Seasons of Life

Brooklyn’s Green-Wood Cemetery is an oasis of calm in this otherwise frenetic city. I initially visited the cemetery to photograph the golden tones of autumn 2017 and have since been continually drawn back to its serenity. Inspired by Paris’ famed Père Lachaise Cemetery, Green-Wood was founded in 1838 and quickly became a destination for both the living and the dead. The grounds are currently home to over 600,000 graves set amongst a sweeping 478 acres of rolling hills (including the highest point in Brooklyn), paths and ponds. 7,000 trees, many of them older than the cemetery itself, give shelter to birds and other wildlife. Whether walking, painting, birding or otherwise lounging in the green-spaces, the living also find solace under the boughs and along the wending pathways. 

Watching the seasons pass at Green-Wood is the realization that within death, this necropolis is a place of life. In pastel tones spring arrives, life anew emerging from the skeletal frames of magnolia and cherry trees. With summer, a euphony of birdsong carries through dense leaves and across the luscious landscape, life in all its vibrancy. Fall’s explosion of color indicates maturity and the strange contrast of beauty of aging. And, with the advance of winter snows, the nakedness and silence of the season is merely a prelude to the resumption of life anew.

Diary entry, Oct. 15, 2018: 

I climbed up Cypress Hill in Brooklyn’s Green-Wood Cemetery respectfully navigating the ground underfoot. The autumn sunlight was receding and the long shadows of tombstones stretched across the landscape. On the crest of the hill, I peacefully sat and surveyed the grave-sites below. Against fall’s hues, a tombstone with the Virgin Mary caught the light and, with it, my attention. I was drawn down from my perch atop the hill, dialed in my camera’s settings and began the catharsis of composition. Time ceased as I was lost in the moment.
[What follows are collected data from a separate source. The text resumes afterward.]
(** C1. On an interaction the month rollover fires if and only if the
    stored marker's month key differs from the current month key and the
    day of the month is 1.  Right after it has fired every category other
    than Budget stands at exactly 0.0 in the saved ledger, the Budget total
    is what it was, and the marker file holds the new month key; running
    the check again in that state finalizes and resets nothing: the world
    stays as it is. *)
Theorem C1_rollover_fires_once (w : World) (name : string) (dt : datetime)
    (budget : float) :
  Frame.budget_value (ledger_of w name) = Ok budget ->
  1 < Date.year dt ->
  let due := stored_month_key w name <> Some (month_key dt) /\ Date.day dt = 1 in
  let w' := exec (month_handling name dt) w in
  (screen w' = (screen w ++ [st_warning new_month_message])%list <-> due)
  /\ (~ due -> w' = before_rollover name dt budget w)
  /\ (due ->
      outcome (month_handling name dt) w = Ok (ledger_of w' name, budget)
      /\ List.map Categories (ledger_of w' name) = List.map Categories (ledger_of w name)
      /\ (forall r, In r (ledger_of w' name) -> Categories r <> "Budget" ->
                    Total r = 0%float)
      /\ List.filter (Frame.cat_eq "Budget") (ledger_of w' name)
         = List.filter (Frame.cat_eq "Budget") (ledger_of w name)
      /\ Frame.budget_value (ledger_of w' name) = Ok budget
      /\ last_reset w' !! reset_file_path name = Some (month_key dt)
      /\ stored_month_key w' name = Some (month_key dt)
      /\ exec (month_handling name dt) w' = w').
Proof.
  intros Hb Hyear due w'. subst due w'.
  destruct (before_rollover_frame name dt budget w) as (Hdata & Hreset & _ & Hscreen).
  unfold exec, outcome. rewrite (month_handling_run name dt w budget Hb).
  destruct (rollover_due (stored_month_key w name) (month_key dt) dt) eqn:Hdue.
  - (* the rollover is due *)
    assert (Hd := proj1 (rollover_due_iff _ _) Hdue).
    destruct (day_before_first_exists dt Hyear) as [prev Hprev].
    assert (Hst := compute_budget_status_ok _ _ Hb).
    rewrite (month_rollover_due name _ dt prev _ _ _ _ _ _ Hdue Hprev Hst).
    set (df' := Frame.loc_set (Frame.cat_ne "Budget") 0%float (ledger_of w name)).
    assert (Hnum : numeric df')
      by (apply numeric_loc_set; [reflexivity | apply ledger_of_numeric]).
    match goal with |- context [(Ok (df', budget), ?x)] => set (w' := x) end.
    assert (Hsaved : user_data w' !! user_csv_path name = Some (to_csv df'))
      by (subst w'; simpl; apply lookup_insert_eq).
    assert (Hledger : ledger_of w' name = df') by exact (ledger_of_saved w' name df' Hsaved Hnum).
    assert (Hmarker : last_reset w' !! reset_file_path name = Some (month_key dt))
      by (subst w'; simpl; apply lookup_insert_eq).
    assert (Hkey : stored_month_key w' name = Some (month_key dt))
      by (unfold stored_month_key; rewrite Hmarker; simpl; rewrite strip_month_key;
          reflexivity).
    assert (Hb' : Frame.budget_value (ledger_of w' name) = Ok budget)
      by (rewrite Hledger; subst df'; rewrite reset_keeps_budget_value; exact Hb).
    simpl. split; [ | split; [intros Hnot; contradiction | ]].
    + split; [intros _; exact Hd | intros _].
      subst w'. simpl. rewrite Hscreen. reflexivity.
    + intros _. rewrite Hledger. repeat split; try assumption.
      * subst df'. apply loc_set_categories.
      * subst df'. apply reset_zeroes_expenses.
      * subst df'. apply reset_keeps_budget_rows.
      * rewrite <- Hledger. exact Hb'.
      * (* the second run *)
        rewrite (month_handling_run name dt w' budget Hb').
        assert (Hbefore : before_rollover name dt budget w' = w').
        { unfold before_rollover. destruct (0 <? budget)%float eqn:Hpos; [ | reflexivity].
          apply ensure_noop. subst w'. simpl.
          apply lookup_insert_is_Some'. right.
          unfold before_rollover. rewrite Hpos.
          apply (ensure_report_there name dt w budget Hb Hpos). }
        rewrite Hbefore, month_rollover_not_due; [reflexivity | ].
        unfold rollover_due. rewrite Hkey, bool_decide_eq_true_2; reflexivity.
  - (* the rollover is not due *)
    rewrite (month_rollover_not_due name _ dt _ _ Hdue). simpl.
    assert (Hnd : ~ (stored_month_key w name <> Some (month_key dt) /\ Date.day dt = 1)).
    { intros Hd. apply rollover_due_iff in Hd. congruence. }
    split; [ | split; [reflexivity | intros Hd; contradiction]].
    rewrite Hscreen. split; [intros H; destruct (snoc_not_same _ _ H) | intros Hd; contradiction].
Qed.
(* ===== verification/RaftNet.v ===== *)
(** * RaftNet: a cluster of Raft peers over the lossy network

    The peers of Raft.v run beside each other.  An [Event] is one atomic piece of
    the program: a locked region of a peer, the network delivering or losing one
    message, a client calling [Start], or the test harness crashing and restarting a
    peer from its persister (src/6.5840-golabs-2024/src/raft/config.go, [crash1] and
    [start1]).  [exec] runs one event; any sequence of events is an interleaving.
    A call is delivered at most once and may be delayed, reordered or lost, which is
    what labrpc's [processReq] does. *)

From S2P Require Import Prelude Persister Raft.
Local Open Scope Z_scope.

Section World.
Context {C byte : Type} `{!Gob byte Z} `{!Gob byte (list (LogEntries C))}.
Context (zero_cmd : C).

(** An outstanding [Call] with what its goroutine needs when it returns. *)
Inductive Body :=
| VoteCall (e : nat) (args : RequestVoteArgs)
| AppendCall (args : AppendEntriesArgs C).

Inductive Reply :=
| VoteReply (r : RequestVoteReply)
| AppendReply (r : AppendEntriesReply).

(** [Executed]: the handler ran and the reply is on its way; [Finished]: the reply
    was handled; [Failed]: [Call] returned false. *)
Inductive Status := Sent | Executed (r : Reply) | Finished (r : Reply) | Failed.

Record RpcCall := mkRpcCall {
  c_from : nat;
  c_epoch : nat;      (* the incarnation of the caller *)
  c_to : nat;
  c_body : Body;
  c_status : Status
}.

Definition set_status (s : Status) (c : RpcCall) : RpcCall :=
  mkRpcCall (c_from c) (c_epoch c) (c_to c) (c_body c) s.

(** Where the goroutine of [applyCommittedLogs] is: before or in [applyCond.Wait()],
    between its two locked regions with the copied entries, or returned. *)
Inductive Applier :=
| Waiting
| Sending (applyStart : Z) (entries : list (LogEntries C))
| Stopped.

(** A running peer: its incarnation, its state, where its applier is, and the messages
    it has sent on [applyCh]. *)
Record Server := mkServer {
  s_epoch : nat;
  s_raft : Raft C byte;
  s_applying : Applier;
  s_applied : list (ApplyMsg C)
}.

Definition set_raft (rf : Raft C byte) (s : Server) : Server :=
  mkServer (s_epoch s) rf (s_applying s) (s_applied s).

Record World := mkWorld { servers : list Server; calls : list RpcCall }.

Inductive Event :=
| EvTick (i : nat) (now r : Z)
| EvRun (i k : nat) (now r : Z)
| EvDeliver (k : nat) (now r : Z)
| EvLose (k : nat)
| EvReply (k : nat)
| EvStart (i : nat) (command : C)
| EvApplyBegin (i : nat)
| EvApplyEnd (i : nat)
| EvKill (i : nat)
| EvCrash (i : nat) (now r : Z).

Inductive Outcome := Next (w : World) | Disabled | Panicked.

Definition upd_server (i : nat) (s : Server) (w : World) : World :=
  mkWorld (<[i := s]> (servers w)) (calls w).

Definition upd_call (k : nat) (c : RpcCall) (w : World) : World :=
  mkWorld (servers w) (<[k := c]> (calls w)).

Definition add_call (c : RpcCall) (w : World) : World :=
  mkWorld (servers w) (calls w ++ [c]).

(** A freshly started cluster of [n] peers: [make_config]'s loop over [start1]. *)
Definition boot (n i : nat) (ps : Persister byte) (epoch : nat) (now r : Z) : Server :=
  mkServer epoch (Make zero_cmd n i ps now r) Waiting [].

Definition init (n : nat) : World :=
  mkWorld ((fun i => boot n i MakePersister 0 0 0) <$> seq 0 n) [].

(** Goroutine [g] of peer [i] runs; it was taken out of the pool of [s]. *)
Definition run_goroutine (i : nat) (g : Goroutine) (now r : Z) (s : Server) (w : World) : Outcome :=
  let rf := s_raft s in
  match g with
  | GResetTimer => Next (upd_server i (set_raft (resetElectionTimer now r rf) s) w)
  | GHeartbeat =>
      let '(rf, again) := heartbeat rf in
      let rf := if again : bool then spawn GHeartbeat rf else rf in
      Next (upd_server i (set_raft rf s) w)
  | GReplicate hb => Next (upd_server i (set_raft (replicateLogsToFollower hb rf) s) w)
  | GAppend server hb =>
      match makeAppendEntriesArgs server hb rf with
      | None => Panicked
      | Some args =>
          Next (add_call (mkRpcCall i (s_epoch s) server (AppendCall args) Sent)
                  (upd_server i s w))
      end
  | GVote server e =>
      match elections rf !! e with
      | None => Panicked
      | Some (args, _) =>
          Next (add_call (mkRpcCall i (s_epoch s) server (VoteCall e args) Sent)
                  (upd_server i s w))
      end
  end.

(** The handler of the called peer. *)
Definition deliver (now r : Z) (b : Body) (rf : Raft C byte) : option (Raft C byte * Reply) :=
  match b with
  | VoteCall _ args => let '(rf, rep) := RequestVote now r args rf in Some (rf, VoteReply rep)
  | AppendCall args => '(rf, rep) ← AppendEntries now r args rf; Some (rf, AppendReply rep)
  end.

(** The rest of the calling goroutine once [Call] has returned true. *)
Definition handle (to : nat) (b : Body) (rep : Reply) (rf : Raft C byte) : option (Raft C byte) :=
  match b, rep with
  | VoteCall e _, VoteReply rep => Some (handleVoteReply e rep rf)
  | AppendCall args, AppendReply rep => handleAppendReply to args rep rf
  | _, _ => Some rf
  end.

Definition exec (ev : Event) (w : World) : Outcome :=
  match ev with
  | EvTick i now r =>
      match servers w !! i with
      | None => Disabled
      | Some s => Next (upd_server i (set_raft (ticker now r (s_raft s)) s) w)
      end
  | EvRun i k now r =>
      match servers w !! i with
      | None => Disabled
      | Some s =>
          match spawned (s_raft s) !! k with
          | None => Disabled
          | Some g =>
              run_goroutine i g now r
                (set_raft (set_spawned (delete k (spawned (s_raft s))) (s_raft s)) s) w
          end
      end
  | EvDeliver k now r =>
      match calls w !! k with
      | None => Disabled
      | Some c =>
          match c_status c, servers w !! c_to c with
          | Sent, Some s =>
              match deliver now r (c_body c) (s_raft s) with
              | None => Panicked
              | Some (rf, rep) =>
                  Next (upd_call k (set_status (Executed rep) c)
                          (upd_server (c_to c) (set_raft rf s) w))
              end
          | _, _ => Disabled
          end
      end
  | EvLose k =>
      match calls w !! k with
      | None => Disabled
      | Some c =>
          match c_status c with
          | Sent | Executed _ => Next (upd_call k (set_status Failed c) w)
          | _ => Disabled
          end
      end
  | EvReply k =>
      match calls w !! k with
      | None => Disabled
      | Some c =>
          match c_status c, servers w !! c_from c with
          | Executed rep, Some s =>
              if Nat.eqb (c_epoch c) (s_epoch s) then
                match handle (c_to c) (c_body c) rep (s_raft s) with
                | None => Panicked
                | Some rf =>
                    Next (upd_call k (set_status (Finished rep) c)
                            (upd_server (c_from c) (set_raft rf s) w))
                end
              else Disabled
          | _, _ => Disabled
          end
      end
  | EvStart i command =>
      match servers w !! i with
      | None => Disabled
      | Some s => Next (upd_server i (set_raft (Start command (s_raft s)).1 s) w)
      end
  | EvApplyBegin i =>
      match servers w !! i with
      | Some (mkServer ep rf Waiting msgs) =>
          match applyBegin rf with
          | None => Disabled
          | Some None => Panicked
          | Some (Some (start, entries)) =>
              Next (upd_server i (mkServer ep rf (Sending start entries)
                                    (msgs ++ applyMsgs start entries)) w)
          end
      | _ => Disabled
      end
  | EvApplyEnd i =>
      match servers w !! i with
      | Some (mkServer ep rf (Sending start entries) msgs) =>
          let rf := applyEnd_ start entries rf in
          Next (upd_server i (mkServer ep rf (if killed rf then Stopped else Waiting) msgs) w)
      | _ => Disabled
      end
  | EvKill i =>
      match servers w !! i with
      | None => Disabled
      | Some s => Next (upd_server i (set_raft (Kill (s_raft s)) s) w)
      end
  | EvCrash i now r =>
      match servers w !! i with
      | None => Disabled
      | Some s =>
          Next (upd_server i (boot (length (servers w)) i (Copy (persister (s_raft s)))
                                (S (s_epoch s)) now r) w)
      end
  end.

(** Running a list of events from a world. *)
Fixpoint run (evs : list Event) (w : World) : Outcome :=
  match evs with
  | [] => Next w
  | ev :: evs => match exec ev w with Next w' => run evs w' | o => o end
  end.

Inductive reachable (n : nat) : World -> Prop :=
| reach_init : reachable n (init n)
| reach_step w ev w' : reachable n w -> exec ev w = Next w' -> reachable n w'.

Lemma reachable_run n evs w w' : reachable n w -> run evs w = Next w' -> reachable n w'.
Proof.
  revert w. induction evs as [|ev evs IH]; intros w Hr Hrun; cbn in Hrun; [by simplify_eq|].
  destruct (exec ev w) as [w1| |] eqn:E; [|done..]. eapply IH; [|done]. by eapply reach_step.
Qed.
End World.
Arguments World : clear implicits.
Arguments Event : clear implicits.
Arguments Server : clear implicits.
Arguments RpcCall : clear implicits.
Arguments Body : clear implicits.
Arguments Applier : clear implicits.
(* ===== verification/RaftSafety.v ===== *)
(** * RaftSafety: the cluster's invariant and election safety

    [Inv] ties the peers' terms and votes to the calls in the network; every event
    of RaftNet keeps it.  From it: at most one peer is ever elected in a term, no
    event panics except the applier's slice expression, and terms stay far from the
    integers' bound. *)

From S2P Require Import Prelude Persister Raft RaftFacts RaftNet.
Local Open Scope Z_scope.

Section Safety.
Context {C byte : Type} `{!Gob byte Z} `{!Gob byte (list (LogEntries C))}.
Context (zero_cmd : C).
Implicit Types (rf : Raft C byte) (w : World C byte) (c : RpcCall C).

(** ** Methods that start no election *)

Definition harmless (n : nat) (g : Goroutine) : Prop :=
  match g with GVote _ _ => False | GAppend j _ => (j < n)%nat | _ => True end.

(** [rf'] keeps the elections of [rf], starts only goroutines that ask for no
    votes, and leads only where [rf] led. *)
Definition quiet rf rf' : Prop :=
  elections rf' = elections rf /\
  (exists extra, spawned rf' = spawned rf ++ extra /\ Forall (harmless (peers rf)) extra) /\
  peers rf' = peers rf /\
  (whoami rf' = Leader -> whoami rf = Leader /\ currentTerm (Stat rf') = currentTerm (Stat rf)).

Lemma quiet_intro rf rf' extra :
  elections rf' = elections rf -> spawned rf' = spawned rf ++ extra ->
  Forall (harmless (peers rf)) extra -> peers rf' = peers rf ->
  (whoami rf' = Leader -> whoami rf = Leader /\ currentTerm (Stat rf') = currentTerm (Stat rf)) ->
  quiet rf rf'.
Proof. unfold quiet. eauto 10. Qed.

Lemma quiet_frame rf rf' :
  elections rf' = elections rf -> spawned rf' = spawned rf -> peers rf' = peers rf ->
  whoami rf' = whoami rf -> currentTerm (Stat rf') = currentTerm (Stat rf) -> quiet rf rf'.
Proof.
  intros He Hs Hp Hw Ht. apply (quiet_intro _ _ []); auto; [by rewrite app_nil_r|].
  rewrite Hw, Ht. auto.
Qed.

#[local] Instance quiet_trans : Transitive quiet.
Proof.
  intros a b c (He1 & (x1 & Hs1 & Hx1) & Hp1 & Hl1) (He2 & (x2 & Hs2 & Hx2) & Hp2 & Hl2).
  apply (quiet_intro _ _ (x1 ++ x2)).
  - congruence.
  - by rewrite Hs2, Hs1, app_assoc.
  - apply Forall_app. split; [done|]. by rewrite <- Hp1.
  - congruence.
  - intros H. destruct (Hl2 H) as [H1 ->]. auto.
Qed.

Lemma quiet_convertToFollower t rf : quiet rf (convertToFollower t rf).
Proof. apply (quiet_intro _ _ [GResetTimer]); try done. by repeat constructor. Qed.

#[local] Ltac quiet_done := by apply quiet_frame.

Lemma quiet_RequestVote now r args rf : quiet rf (RequestVote now r args rf).1.
Proof.
  unfold RequestVote. destruct (rv_Term args <? _); [quiet_done|].
  set (rf1 := if rv_Term args >? _ then _ else _).
  assert (quiet rf rf1) by (subst rf1; case_bool; [apply quiet_convertToFollower|quiet_done]).
  case_bool; cbn; [|done]. etrans; [done|quiet_done].
Qed.

Lemma quiet_AppendEntries now r args rf rf' reply :
  AppendEntries now r args rf = Some (rf', reply) -> quiet rf rf'.
Proof.
  unfold AppendEntries. destruct (ae_Term args <? _); [intros; simplify_eq; quiet_done|].
  set (rf1 := if ae_Term args >? _ then _ else _).
  assert (quiet rf rf1).
  { subst rf1. case_bool; [|quiet_done]. etrans; [|apply quiet_convertToFollower]. quiet_done. }
  case_bool; intros H'; simplify_eq; [done..|].
  apply bind_Some in H' as (lg & _ & H'). case_bool; simplify_eq; (etrans; [done|quiet_done]).
Qed.

Lemma quiet_commitScan rf maj fuel n rf' :
  commitScan rf maj fuel n = Some rf' -> quiet rf rf'.
Proof.
  revert n. induction fuel as [|fuel IH]; intros n; cbn; [intros; simplify_eq; quiet_done|].
  case_bool_step; [intros; simplify_eq; quiet_done|].
  intros (e & _ & H)%bind_Some. case_bool; eauto. simplify_eq. quiet_done.
Qed.

Lemma quiet_handleAppendReply server args reply rf rf' :
  handleAppendReply server args reply rf = Some rf' -> quiet rf rf'.
Proof.
  assert (Hn : forall i x rf1 rf2, set_nextIndex i x rf1 = Some rf2 -> quiet rf1 rf2).
  { unfold set_nextIndex. intros i x rf1 rf2 (ni & _ & H)%bind_Some. simplify_eq. quiet_done. }
  unfold handleAppendReply. case_bool; try (intros; simplify_eq; quiet_done); eauto.
  - intros; simplify_eq. apply quiet_convertToFollower.
  - destruct (ae_Entries args); [|intros; simplify_eq; quiet_done].
    intros (rf1 & H1 & (m & _ & (rf2 & H2 & H3)%bind_Some)%bind_Some)%bind_Some.
    apply quiet_commitScan in H3. apply Hn in H2.
    unfold set_matchIndex in H1. apply bind_Some in H1 as (mi & _ & H1). simplify_eq.
    etrans; [|etrans; [exact H2|exact H3]]. quiet_done.
Qed.

Lemma quiet_Start command rf : quiet rf (Start command rf).1.
Proof. unfold Start. case_bool; quiet_done. Qed.

Lemma quiet_applyEnd start entries rf : quiet rf (applyEnd_ start entries rf).
Proof. unfold applyEnd_. case_bool; quiet_done. Qed.

Lemma others_ok rf j : j ∈ others rf -> j <> me rf /\ (j < peers rf)%nat.
Proof. unfold others. intros [? ?%elem_of_seq]%list_elem_of_filter. lia. Qed.

Lemma others_NoDup rf : NoDup (others rf).
Proof. apply NoDup_filter, NoDup_seq. Qed.

Lemma quiet_replicate hb rf : quiet rf (replicateLogsToFollower hb rf).
Proof.
  apply (quiet_intro _ _ ((fun i => GAppend i hb) <$> others rf)); try done.
  apply Forall_fmap, Forall_forall. intros j Hj. apply others_ok in Hj as [_ Hj]. exact Hj.
Qed.

Lemma quiet_heartbeat rf :
  quiet rf (let '(rf', again) := heartbeat rf in if again : bool then spawn GHeartbeat rf' else rf').
Proof.
  unfold heartbeat. case_bool; [quiet_done..|].
  apply (quiet_intro _ _ [GReplicate true; GHeartbeat]); try done; [|by repeat constructor].
  cbn. by rewrite <- app_assoc.
Qed.

(** The two ways a vote reply is handled. *)
Lemma handleVoteReply_cases e reply rf :
  quiet rf (handleVoteReply e reply rf) \/
  exists args v, elections rf !! e = Some (args, v) /\ rv_Term args = currentTerm (Stat rf) /\
    whoami rf = Candidate /\ rvr_VoteGranted reply = true /\
    let rf' := handleVoteReply e reply rf in
    elections rf' = <[e := (args, v + 1)]> (elections rf) /\
    currentTerm (Stat rf') = currentTerm (Stat rf) /\ votedFor (Stat rf') = votedFor (Stat rf) /\
    peers rf' = peers rf /\
    (spawned rf' = spawned rf \/ spawned rf' = spawned rf ++ [GHeartbeat]) /\
    (whoami rf' = Leader -> v + 1 > Z.of_nat (peers rf) / 2).
Proof.
  unfold handleVoteReply. destruct (elections rf !! e) as [[args v]|] eqn:E; [|left; quiet_done].
  case_bool; try (left; quiet_done); [left; apply quiet_convertToFollower|right..];
    exists args, v; cbn in *; split_and!; auto; (lia || congruence).
Qed.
As I turned to make my way back up the hill I noticed an elderly woman sitting at a gravesite, the one from which I had departed moments earlier. Startled, I looked away and wandered back down the hill. “Where had she come from?” I mused to myself. “There’s no way she could have wandered by without me noticing!” Thinking that I had interrupted her peace, I ceded my outpost and made my way back down towards the Virgin Mary tombstone. 

After a number of minutes, I turned to peer back up the hill. The elderly lady, still there, looked at me invitingly. I slung my camera over my shoulder and climbed in her direction. Her smile was disarming and her demeanor cheerful. Sat atop a tombstone, I noticed she was thumbing through a string of rosary beads. She smiled again and pleasantly greeted me.

We chatted for a while. Her name was Maria, aged 80 and she came here often. “I’m always here. This is my plot.” she told me. We spoke of Green-Wood Cemetery and the tranquility she finds there. I commented that I had been coming to this hill for a number of months and found it to be a place of peace in this otherwise frenetic city. She was full of Earthly wisdom but seemed inclined toward the spiritual. Often, she weaved prayers and into our enjoyable conversation. 

Still aware of our setting amongst the tombstones, I sought not to overstay my welcome; I excused myself leaving her to resume her invocations.

Later that evening, as I recounted the story to my wife, I noticed her mouth drop and eyes widen. “You went back and checked the headstone, right?” she exclaimed. I had thought the whole occurrence odd…..but not supernatural.

Diary entry, Oct. 28, 2018: 

With camera slung over my shoulder and a stick of incense ready to mark the possible-occasion, I again made my way toward Cypress Hill. The light was beautiful and the contrast acute. Golden leaves littered the ground and a tree had exploded into a kaleidoscope of inferno reds. I was pulled in its direction, momentarily thrown off-course. I placed the incense on the ground and began to shoot the blaze before me then ambled up the hill toward the site at which I had met Maria. 

I peered upon the tombstone on which she had sat two weeks earlier. The inscription read “Mary Mason” and underneath “1839-1919.” Elated, I searched my pockets for the incense; it was not there. “Damn it!” I exclaimed as I recalled leaving it somewhere down the hill. There was absolutely no way I was going to find this tiny stick amongst autumn’s fallen leaves. I felt, however, that I must honor the moment and ambled down Cypress Hill. As opposite magnetic poles attract, I was immediately pulled toward the incense and found it laying camouflaged against twigs and leaves at the foot of the hill. With the last flame in my lighter (the gas would thereafter expire), I lit the incense and knelt before the tombstone.